Traditionelle Fincas bieten den etwas anderen Mallorca-Flair. Einen, den sich die Insel dringend erhalten möchte. © Nicole Schmidt

Die linke Regierung und lokale Initiativen wollen die Natur schützen und ihre Heimat bewahren.

Ginge es nach Toni Riera, würde er die ganze, sechs Kilometer lange Promenade an der Playa de Palma abreißen und stattdessen neue Dünen wachsen lassen. Der schlanke Mann im blauen Designer-Anzug ist keineswegs radikaler Umweltschützer, sondern Wirtschaftswissenschaftler an der Universität in Palma und Leiter der Forschungsstiftung Impulsa. Eine Plattform, die Strategien zur Wettbewerbsfähigkeit der Balearen entwickelt. Er steht in einem Pinien-Hain ein paar Schritte entfernt von seinem Büro im Parc Bit, einem modernen Bürokomplex für IT- und Technologie Firmen. „Ich liebe dieses Wäldchen. Hier kann ich in Ruhe nachdenken.“ Zum Beispiel über die Zukunft Mallorcas. Kann das klappen? Ein massentouristisches Ziel, das überall propagiert, weltweites Modell für Nachhaltigkeit zu werden?

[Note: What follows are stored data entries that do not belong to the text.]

(* ===== verification/SoakArgs.v ===== *)
(** * The command line of cmd/soak-produce

    The options the driver can run with are exactly the valid ones: nothing else
    gets past [parseOptions], and every one of them is what some command line
    means. *)

From S2P Require Import Prelude.
From S2P Require Import GoStrings.
From S2P Require Import Strconv.
From S2P Require Import GoErrors.
From S2P Require Import GoFloat.
From S2P Require Import Flag.
From S2P Require Import FlagFacts.
From S2P Require Import Url.
From S2P Require Import Main.
From S2P Require Import Soak.
From coqutil Require Import Datatypes.RecordSetters.

Local Open Scope Z_scope.

Definition positive_i64 (z : Z) : Prop := 0 < z < 2 ^ 63.
Definition natural_i64 (z : Z) : Prop := 0 <= z < 2 ^ 63.

(** The options as the messages of [parseOptions] ask for them. *)
Record valid_options (url_Parse : string → res parsedURL) (opts : options) : Prop := {
  valid_URL : ∃ raw, absolute_url url_Parse (TrimSpace raw) = true ∧
                     o_URL opts = TrimRightByte (TrimSpace raw) "/";
  valid_Topic : ∃ raw, o_Topic opts = TrimSpace raw ∧ o_Topic opts ≠ "";
  valid_Duration : positive_i64 (o_Duration opts);
  valid_Warmup : natural_i64 (o_Warmup opts);
  valid_Clients : positive_i64 (o_Clients opts);
  valid_RecordsPerRequest : positive_i64 (o_RecordsPerRequest opts);
  valid_PayloadBytes : natural_i64 (o_PayloadBytes opts);
  valid_Format : o_Format opts ∈ ["json"; "binary"];
  valid_Timeout : positive_i64 (o_Timeout opts);
  valid_MaxLatencySamples : positive_i64 (o_MaxLatencySamples opts);
  valid_MaxFailureRate : ∃ text, parseFailureRate text = Ok (MaxFailureRate (o_Thresholds opts));
  valid_MinRecordsPerSecond :
    f64_ltb (MinRecordsPerSecond (o_Thresholds opts)) f64_zero = false ∧
    (MinRecordsPerSecond (o_Thresholds opts) = f64_zero ∨
     ∃ text, parse_float text = inr (MinRecordsPerSecond (o_Thresholds opts)));
  valid_MaxP99 : natural_i64 (MaxP99 (o_Thresholds opts));
}.

(** ** What the flags can hold *)

Record flags_ok (f : flags) : Prop := {
  ok_duration : in_i64 (f_duration f); ok_warmup : in_i64 (f_warmup f);
  ok_clients : in_i64 (f_clients f); ok_records : in_i64 (f_recordsPerRequest f);
  ok_payload : in_i64 (f_payloadBytes f); ok_timeout : in_i64 (f_timeout f);
  ok_samples : in_i64 (f_maxLatencySamples f); ok_p99 : in_i64 (f_maxP99 f);
  ok_min : f_minRecordsPerSec f = f64_zero ∨ ∃ text, parse_float text = inr (f_minRecordsPerSec f);
}.

Lemma flags_ok_parsed args f rest :
  Parse soak_formal args default_flags = Ok (f, rest) → flags_ok f.
Proof.
  intros H. eapply Parse_invariant; [|exact H|].
  - unfold soak_formal, String_flag, Int_flag, Float64_flag, Duration_flag.
    repeat apply Forall_cons_2; [..|done]; cbn [fl_Set]; intros v g g' Hg Hok; destruct Hok; set_cases Hg.
    all: by injection Hg as <-; constructor; cbn; eauto.
  - constructor; cbn; (by left) || by vm_compute.
Qed.

Lemma parseFormat_formats v format : parseFormat v = Ok format → format ∈ ["json"; "binary"].
Proof.
  unfold parseFormat. cbv zeta. intros H. repeat (split_if_in H); simplify_eq; set_solver.
Qed.

Section parse.
Context (url_Parse : string → res parsedURL).

Lemma check_flags_valid f opts : flags_ok f → check_flags url_Parse f = Ok opts →
  valid_options url_Parse opts.
Proof.
  intros [] H. unfold check_flags, in_i64 in *.
  do 12 (split_if_in H; [done|]).
  destruct (parseFormat _) as [format|] eqn:Eformat; [|done].
  destruct (parseFailureRate _) as [rate|] eqn:Erate; [|done].
  injection H as <-. zbool.
  constructor; cbn; unfold positive_i64, natural_i64; eauto; try lia.
  - exists (f_topic f). split; [done|]. by apply String.eqb_neq.
  - by eapply parseFormat_formats.
Qed.

(** ** The command line of given options *)

Definition soak_args (raw topic rate : string) (min : list string) (opts : options) : list string :=
  [assignment "url" raw; assignment "topic" topic;
   assignment "duration" (nanoseconds (o_Duration opts));
   assignment "warmup" (nanoseconds (o_Warmup opts));
   assignment "clients" (Itoa (o_Clients opts));
   assignment "records-per-request" (Itoa (o_RecordsPerRequest opts));
   assignment "payload-bytes" (Itoa (o_PayloadBytes opts));
   assignment "format" (o_Format opts);
   assignment "timeout" (nanoseconds (o_Timeout opts));
   assignment "max-latency-samples" (Itoa (o_MaxLatencySamples opts));
   assignment "max-failure-rate" rate;
   assignment "max-p99" (nanoseconds (MaxP99 (o_Thresholds opts)))] ++
  (assignment "min-records-sec" <$> min).

(** They parse to the values they were printed from. *)
Lemma parse_soak_args raw topic rate min opts f :
  Forall in_i64 [o_Duration opts; o_Warmup opts; o_Clients opts; o_RecordsPerRequest opts;
                 o_PayloadBytes opts; o_Timeout opts; o_MaxLatencySamples opts;
                 MaxP99 (o_Thresholds opts)] →
  Parse soak_formal (soak_args raw topic rate min opts) f =
  Parse soak_formal (assignment "min-records-sec" <$> min)
    {| f_url := raw; f_topic := topic; f_duration := o_Duration opts;
       f_warmup := o_Warmup opts; f_clients := o_Clients opts;
       f_recordsPerRequest := o_RecordsPerRequest opts; f_payloadBytes := o_PayloadBytes opts;
       f_format := o_Format opts; f_timeout := o_Timeout opts;
       f_maxLatencySamples := o_MaxLatencySamples opts; f_maxFailureRate := rate;
       f_minRecordsPerSec := f_minRecordsPerSec f; f_maxP99 := MaxP99 (o_Thresholds opts);
       f_args := f_args f |}.
Proof.
  intros H. unfold soak_args. repeat apply Forall_cons in H as [? H]. cbn [app].
  repeat first [erewrite Parse_string by (reflexivity || done)
               |erewrite Parse_int by (reflexivity || done)
               |erewrite Parse_duration by (reflexivity || done)].
  reflexivity.
Qed.

Lemma parse_min_args x g : x = f64_zero ∨ (∃ text, parse_float text = inr x) →
  f_minRecordsPerSec g = f64_zero → ∃ min, ∀ f, f_minRecordsPerSec f = f_minRecordsPerSec g →
  Parse soak_formal (assignment "min-records-sec" <$> min) f =
  Ok (set_field f_minRecordsPerSec x f, []).
Proof.
  intros [->|[text Htext]] Hg.
  - exists []. intros f Hf. rewrite Hg in Hf. destruct f; cbn in *. by subst.
  - exists [text]. intros f _. cbn [fmap list_fmap].
    by erewrite Parse_float by (exact Htext || reflexivity || done).
Qed.

Theorem soak_command_line opts :
  (∃ args, parseOptions url_Parse args = Ok opts) ↔ valid_options url_Parse opts.
Proof.
  split.
  - intros [args H]. unfold parseOptions in H.
    destruct (Parse _ _ _) as [[f rest]|] eqn:E; [|done].
    apply flags_ok_parsed in E. eapply check_flags_valid; [|exact H].
    by destruct E; constructor.
  - intros [(raw&Hraw&HURL) (topic&Htopic&Hne) ????? Hformat ?? (rate&Hrate) [Hneg Hmin] ?].
    destruct (parse_min_args _ default_flags Hmin eq_refl) as [min Hparse].
    exists (soak_args raw topic rate min opts). unfold parseOptions.
    rewrite parse_soak_args; [|unfold positive_i64, natural_i64, in_i64 in *; repeat constructor; lia].
    rewrite Hparse by done.
    unfold positive_i64, natural_i64 in *. unfold check_flags. cbn -[absolute_url TrimSpace parseFormat parseFailureRate String.eqb Z.leb Z.ltb f64_ltb f64_zero].
    rewrite Hraw, <- Htopic, Hneg, Hrate. cbn -[absolute_url TrimSpace parseFormat parseFailureRate String.eqb Z.leb Z.ltb f64_ltb f64_zero].
    rewrite (proj2 (String.eqb_neq _ _) Hne).
    repeat (split_if; zbool; [lia|]).
    assert (parseFormat (o_Format opts) = Ok (o_Format opts)) as ->.
    { repeat (apply elem_of_cons in Hformat as [->|Hformat]; [done|]). set_solver. }
    destruct opts as [? ? ? ? ? ? ? ? ? ? []]. cbn in *. by rewrite HURL.
Qed.
End parse.

(** ** Examples *)

Definition example_Parse (_ : string) : res parsedURL :=
  Ok {| pu_Scheme := "http"; pu_Host := "localhost"; pu_URL := {| Path := ""; RawPath := "" |} |}.

Definition refusal (args : list string) : string :=
  match parseOptions example_Parse args with Ok _ => "" | Err err => Error err end.

Example parseOptions_ex : ∃ opts,
  parseOptions example_Parse
    ["-clients"; "0x10"; "--format=BIN"; "-max-failure-rate=0.1%"; "-duration"; "1m30s";
     "-url= http://localhost:8080// "; "--"] = Ok opts ∧
  o_Clients opts = 16 ∧ o_Format opts = "binary" ∧ o_Duration opts = 90 * 10 ^ 9 ∧
  o_URL opts = "http://localhost:8080" ∧ o_RecordsPerRequest opts = 10.
Proof. eexists. split; [vm_compute; reflexivity|]. by vm_compute. Qed.

Example refusal_ex :
  refusal <$> [["-clients=0"]; ["-clients=many"]; ["-clients=9223372036854775808"]; ["-topic"];
               ["-rate=1"]; ["--=x"]; ["-h"]; ["now"; "-clients=0"]; ["-timeout=5"];
               ["-topic="]] =
  ["clients must be positive"; qt "invalid value 'many' for flag -clients: parse error";
   qt "invalid value '9223372036854775808' for flag -clients: value out of range";
   "flag needs an argument: -topic"; "flag provided but not defined: -rate";
   "bad flag syntax: --=x"; "flag: help requested"; "unexpected positional arguments: now -clients=0";
   qt "invalid value '5' for flag -timeout: parse error"; "topic must not be empty"].
Proof. vm_compute. reflexivity. Qed.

Das Problem sei nicht der Tourismus, sondern wie er produziert wird. Und so, wie er jetzt ist, klappe es natürlich nicht. Rieras Vision ist ein regeneratives Tourismusmodell. „Nachhaltigkeit halte ich für ein leeres Label.“ Eine Transformation hin zur Kreislaufwirtschaft. Dafür müsse Mallorca – das gelte auch für die Balearen – ganz mit dem alten Erfolgskonzept brechen und andere Werte in den Vordergrund stellen. Alle beteiligen. Umdenken, und nicht nur an den eigenen Vorteil denken, an einem Strang ziehen. Ein Netzwerk mit ganzheitlichem Ansatz und neuen Ideen erarbeiten: Bessere Arbeitsbedingungen und Bezahlung. Den Umweltaspekt wirklich schätzen, mangelnde Ressourcen berücksichtigen, entsprechend Gewohnheiten ändern. Verpackungen vermeiden. Mehr heimische Produkte zum Konsumieren anbauen. Aus zerschlissenen Hotel-Handtüchern Neues herstellen. Den Tourismus steuern durch Digitalisierung. Und eben Regeneration. Schließlich habe die Insel keine solche schönen Dünen mehr wie etwa Sylt. „Und was nicht mehr ist, kann man auch nicht erhalten oder schützen.“ Auch landwirtschaftliche Flächen müssten wieder mit der Küste verbunden werden, damit das Wasser abfließen kann.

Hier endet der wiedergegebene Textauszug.